Another important result of this study is that the physiological effects of a 2-minute cold application may reduce bruise size. Additionally, although not statistically significant, an increase in bruise size was observed in the 5-minute cold application group compared with the 2-minute cold application group. The influence of cold on blood vessels initially triggers vasoconstriction, but if the skin temperature drops excessively, this vasoconstriction gives way to vasodilation. Vasodilatation reduces the effect of cold at the cellular level (36). Several studies indicated that blood flow tends to decrease after 5 minutes of cold application and further decreases with prolonged applications. However, over time, the body initiates a response known as the “Hunting Reaction” leading to increased skin blood flow to warm the cold tissue (11, 38, 39). Increased bruise size observed in the 5-minute cold application group compared with the 2-minute cold application group can be explained by the transition from vasoconstriction to vasodilation to increased body temperature and the potential enlargement of bruises due to increased tissue perfusion (39). However, further studies are required to address this issue.
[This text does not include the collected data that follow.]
(** The loop of [History], started at a version that the store holds,
    fills the index of every version from [from] up to the one before the
    start that lies below [to], and leaves the other indices alone. *)
Lemma historyLoop_fill (s : Store) key newKey (from to : Z) :
  online s = true -> wf s = true -> 1 <= from ->
  forall (n : nat) (cur : Mvccpb.KeyValue) (r : Z) (fuel : nat)
         (res : list (option value)) (c : client Store),
    kv c = s ->
    0 < RequestTimeout (opts c) ->
    kvAt (log s) newKey r = Some cur ->
    Mvccpb.Version cur = from + Z.of_nat n ->
    (n <= fuel)%nat ->
    Z.min to (Mvccpb.Version cur) - from <= Z.of_nat (length res) ->
    exists res' c',
      historyLoop fuel key newKey from to (Mvccpb.Version cur)
        (Mvccpb.ModRevision cur) res c = Done ((res', None), c') /\
      kv c' = s /\ length res' = length res /\
      (forall i : nat,
          from + Z.of_nat i < Mvccpb.Version cur -> from + Z.of_nat i < to ->
          exists v, res' !! i = Some (Some v) /\
                    Ver v = from + Z.of_nat i /\
                    kvAt (log s) newKey (Rev v)
                    = Some (Mvccpb.mkKeyValue newKey (Val v) (Ver v) (Rev v))) /\
      (forall i : nat,
          ~ (from + Z.of_nat i < Mvccpb.Version cur /\ from + Z.of_nat i < to) ->
          res' !! i = res !! i).
Proof.
  intros Hon Hwf Hfrom.
  destruct (wf_revisions _ Hwf) as (Hlog & Hmax & Hone & Hrevs).
  induction n as [|n IH];
    intros cur r fuel res c Hkv Hlive Hcur Hver Hfuel Hlen.
  - exists res, c. rewrite historyLoop_done by lia.
    repeat split; try done. intros i Hi. lia.
  - destruct fuel as [|fuel]; [lia|].
    rewrite (historyLoop_step _ _ _ _ _ _ _ _ Hon Hwf Hcur) by (done || lia).
    cbv zeta.
    destruct (kvAt_chain _ _ _ _ Hlog Hcur) as (Hpos & _ & Hprev).
    destruct (kvAt (log s) newKey (Mvccpb.ModRevision cur - 1))
      as [p|] eqn:Hp; [|lia].
    destruct Hprev as [Hvp Hrp].
    destruct (kvAt_chain _ _ _ _ Hlog Hp) as (Hposp & Hselfp & _).
    destruct (kvAt_Some _ _ _ _ Hp) as (Hkeyp & _ & w & Hin & Hw).
    specialize (Hrevs w Hin).
    pose proof (kvAt_version_bound s newKey Hwf (Z.to_nat (Mvccpb.Version p))
                  _ p Hp ltac:(lia)) as Hbound.
    set (c1 := withSent _ c).
    assert (kv c1 = s) as Hkv1 by done.
    unfold bind. destruct (Z.ltb_spec (Mvccpb.Version p) to) as [Hlt | Hge].
    + unfold setIndex.
      rewrite sub64_exact
        by (unfold in_int64, min_int64, max_int64 in *; lia).
      replace (Mvccpb.Version p - from) with (Z.of_nat n) by lia.
      assert ((0 <=? Z.of_nat n) && (Z.of_nat n <? Z.of_nat (length res)) = true)
        as ->.
      { apply andb_true_iff. split; [apply Z.leb_le | apply Z.ltb_lt]; lia. }
      unfold ret. rewrite Nat2Z.id.
      set (vp := newValue (Mvccpb.Value p) (Mvccpb.Version p)
                   (Mvccpb.ModRevision p)).
      destruct (IH p _ fuel (<[n := Some vp]> res) c1 Hkv1 Hlive Hp)
        as (res' & c' & Hrun & Hkv' & Hlen' & Hfilled & Hrest);
        [lia | lia | rewrite length_insert; lia |].
      exists res', c'. rewrite Hrun. rewrite length_insert in Hlen'.
      repeat split; try done.
      * intros i Hi Hto.
        destruct (Z.eq_dec (from + Z.of_nat i) (Mvccpb.Version p)) as [Heq | Hne].
        -- exists vp. assert (i = n) as -> by lia.
           rewrite Hrest by lia.
           rewrite list_lookup_insert_eq by lia.
           split; [done|]. split; [simpl; lia|].
           simpl. rewrite Hselfp. f_equal. destruct p; simpl in *. congruence.
        -- apply Hfilled; lia.
      * intros i Hi. rewrite Hrest by lia.
        apply list_lookup_insert_ne. lia.
    + unfold ret.
      destruct (IH p _ fuel res c1 Hkv1 Hlive Hp)
        as (res' & c' & Hrun & Hkv' & Hlen' & Hfilled & Hrest); [lia..|].
      exists res', c'. rewrite Hrun. repeat split; try done.
      * intros i Hi Hto. apply Hfilled; lia.
      * intros i Hi. apply Hrest. lia.
Qed.
(** The start of [History] on a key that the store holds: the checks pass,
    the latest key-value is read, the result is allocated and, when the
    latest version lies below [to], its entry is written. *)
Lemma History_start (c : client Store) (fuel : nat) key (from to : Z)
    (latestKV : Mvccpb.KeyValue) :
  let newKey := ApplyPrefix (opts c) key in
  let version := Mvccpb.Version latestKV in
  let size := Z.to_nat (Z.min (to - from) (version - from + 1)) in
  let c1 := withSent (sent c ++ [Clientv3.ReqGet newKey
                                   (Clientv3.mkGetOptions false None)]) c in
  0 < RequestTimeout (opts c) ->
  online (kv c) = true -> wf (kv c) = true ->
  latest (kv c) newKey = Some latestKV ->
  0 <= from -> from < to -> to <= max_int64 -> from <= version ->
  History fuel key from to c
  = historyLoop fuel key newKey from to version (Mvccpb.ModRevision latestKV)
      (if version <? to
       then <[Z.to_nat (version - from) :=
                Some (newValue (Mvccpb.Value latestKV) version
                        (Mvccpb.ModRevision latestKV))]>
              (replicate size None)
       else replicate size None) c1.
Proof.
  intros newKey version size c1 Hlive Hon Hwf Hlatest Hfrom Hlt Hto Hle.
  destruct (wf_revisions _ Hwf) as (Hlog & Hmax & Hone & Hrevs).
  destruct (kvAt_chain _ _ _ _ Hlog Hlatest) as (Hpos & _).
  destruct (kvAt_Some _ _ _ _ Hlatest) as (_ & Hrev & _).
  pose proof (kvAt_version_bound _ newKey Hwf (Z.to_nat version) _ _ Hlatest
                ltac:(unfold version in *; lia)) as Hbound.
  fold version in Hpos, Hbound.
  unfold History.
  destruct (Z.ltb_spec to from); [lia|].
  destruct (Z.ltb_spec from 0); [lia|].
  destruct (Z.ltb_spec to 0); [lia|]. cbn [orb].
  destruct (Z.eqb_spec from to); [lia|].
  unfold bind at 1. unfold gets at 1. fold newKey.
  unfold bind at 1. unfold gets, defer.
  rewrite (context_live _ Hlive), deferCall_live.
  unfold bind at 1. unfold lift.
  rewrite callGet_latest by done. fold c1. rewrite Hlatest.
  cbn [rangeResponse Clientv3.Count Clientv3.Kvs Z.eqb].
  fold version.
  destruct (Z.ltb_spec version from); [lia|].
  rewrite !sub64_exact by (unfold in_int64, min_int64, max_int64 in *; lia).
  unfold add64. rewrite wrap64_id
    by (unfold in_int64, min_int64, max_int64 in *; lia).
  assert ((if version - from + 1 <? to - from
           then version - from + 1 else to - from)
          = Z.min (to - from) (version - from + 1)) as ->.
  { destruct (Z.ltb_spec (version - from + 1) (to - from)); lia. }
  destruct (Z.ltb_spec (Z.min (to - from) (version - from + 1)) 0); [lia|].
  fold size. unfold bind.
  destruct (Z.ltb_spec version to) as [Hbelow | Habove]; [|done].
  unfold setIndex. rewrite length_replicate.
  assert ((0 <=? version - from) && (version - from <? Z.of_nat size) = true)
    as ->; [|done].
  apply andb_true_iff. split; [apply Z.leb_le | apply Z.ltb_lt]; lia.
Qed.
In this study, no hematoma was detected in any groups at 48 and 72 hours. Before commencing the study, we thoroughly reviewed the literature and developed a standardized injection technique for SC LMWH administration that was consistently applied to all patients. The absence of hematoma in the group that did not receive cold application suggests that the standardized injection technique can effectively prevent hematoma. Kuzu and Ucar (1) also concluded that standardized injection technique was an important factor in hematoma prevention.
In this study, participants were randomly selected taking into account factors such as age and gender that were considered to induce pain, bruising, and hematoma at the injection site. In addition, bruising and hematoma assessment was performed by a nurse who was unaware of the method used. This increases the reliability of the study.
The participants were administered only one SC LMWH injection, and the results were limited to the applications to the abdominal region. Furthermore, future studies with different injection sites and number of injections are required.
Conclusion
In conclusion, this study showed that 2 and 5 minutes of cold application before SC LMWH injection effectively reduced pain and bruising frequency, but 2 minutes of cold application was more effective than 5 minutes in reducing bruising size.